- Building and operating a fully-functional mini-Internet including dealing with intra-domain routing, inter-domain routing and policy routing by using Docker containers
- Used Open vSwitch for configuring the L2 switches and the FRRouting software routing suite for configuring the L3 routers
- Performed in teams of 3 people, each one of which operated one fully-functional Autonomous System (AS)
In this project, we were tasked to build and operate our very own mini-Internet
together with more than 100 of our fellow classmates. Our main goal? Enabling
end-to-end connectivity across around 70 Autonomous Systems (ASes) composed
of hundreds of network devices.
In doing so, we experimented with the most
common switching and routing technologies used in the Internet today. We had to face the same challenges actual network operators experience every day.

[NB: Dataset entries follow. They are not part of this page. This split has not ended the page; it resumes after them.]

(** C7. Recording adds one file and changes no other: the id is one of the
    hundred drawn and was free, the text is clean whatever the caller gave,
    and when the prepared note has no U+0085 the file splits back into its
    fields and its body. *)
Theorem record_adds_clean_note file environ now now' draws files note_type fields files' id :
  _record file environ now now' draws files note_type fields = Ok (files', id) →
  ∃ note text,
    prepared file environ now now' note_type fields = Ok note ∧
    files !! (note_type, id) = None ∧ (∃ hex, hex ∈ take 100 draws ∧ id = "mem-" +:+ hex) ∧
    files' = <[(note_type, id) := text]> files ∧ clean text ∧
    (writable (dict_set "id" (JStr id) note) →
     split_note text = Ok (fields_of (dict_set "id" (JStr id) note), body_of (dict_set "id" (JStr id) note))).
Proof.
  unfold _record. intros (note & Hp & (x & Hid & (text & Ht & [= <- <-])%bind_Ok)%bind_Ok)%bind_Ok.
  destruct (new_note_id_Ok _ _ _ _ Hid) as [Hfree Hdraw]. exists note, text.
  pose proof (serialized_clean _ _ Ht) as Hc. do 5 (split; [done|]). by apply serialized_splits.
Qed.

Lemma record_adds_clean_note_witness :
  ∃ note text, prepared None (λ _, None) demo_now demo_now "finding" demo_fields = Ok note ∧ clean text ∧
    split_note text = Ok (fields_of (dict_set "id" (JStr "mem-0123456789ab") note), "Ten tries a minute." +:+ String LF "").
Proof.
  destruct (record_adds_clean_note None (λ _, None) demo_now demo_now ["0123456789ab"] ∅ "finding" demo_fields
    {[("finding", "mem-0123456789ab") := demo_text]} "mem-0123456789ab") as (note & text & Hp & _ & _ & _ & Hc & Hr).
  { vm_compute. reflexivity. }
  exists note, text. assert (E : dict_set "id" (JStr "mem-0123456789ab") note = demo_prepared).
  { unfold demo_prepared. by rewrite Hp. }
  split; [exact Hp|]. split; [exact Hc|]. rewrite E in *. rewrite Hr.
  - vm_compute. reflexivity.
  - split; [by_decide|]. eexists. vm_compute. reflexivity.
Defined.

(** [_normalize] takes any non-empty text as a timestamp and any one-line
    title, the parser does not: these notes are recorded and cannot be read. *)
Definition recorded_unreadable (fields : dict) : bool :=
  match _record None (λ _, None) demo_now demo_now ["0123456789ab"] ∅ "finding" fields with
  | Ok (files, id) => match files !! ("finding", id) with
                      | Some text => match _parse_note "finding" id text with Err e => match exn_kind e with MalformedNote => true | _ => false end | _ => false end
                      | None => false
                      end
  | Err _ => false
  end.

Example untimed_note_unreadable : recorded_unreadable (dict_set "created_at" (JStr "soon") demo_fields) = true.
Proof. vm_compute. reflexivity. Qed.

Example next_line_title_unreadable :
  recorded_unreadable (dict_set "title" (JStr ("Login" +:+ String NEL "limit")) demo_fields) = true.
Proof. vm_compute. reflexivity. Qed.

Example demo_note_readable :
  match _parse_note "finding" "mem-0123456789ab" demo_text with Ok note => py_eq (JObj note) (JObj demo_prepared) | Err _ => false end = true.
Proof. vm_compute. reflexivity. Qed.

To reach Internet-wide connectivity, we first needed to enable internal
connectivity, within our own AS, before interconnecting our AS with
other ASes, managed by other groups of students. To establish connectivity
within our AS, we configured IPv4 and IPv6 addresses and used Open
Shortest Path First (OSPF).
To establish connectivity across different
ASes, we used the only inter-domain routing protocol available today: the
Border Gateway Protocol (BGP). At the end of the project, end-hosts were
able to communicate with each other, independently of the AS they were
located in.
To implement this we used a base network topology on top of virtual
layer-2 switches, running Open vSwitch and
virtual routers, running the FRRouting software routing suite.
We configured the virtual switches and routers through a Command Line Interface (CLI).
This interface is virtually identical to the one used by actual network operators.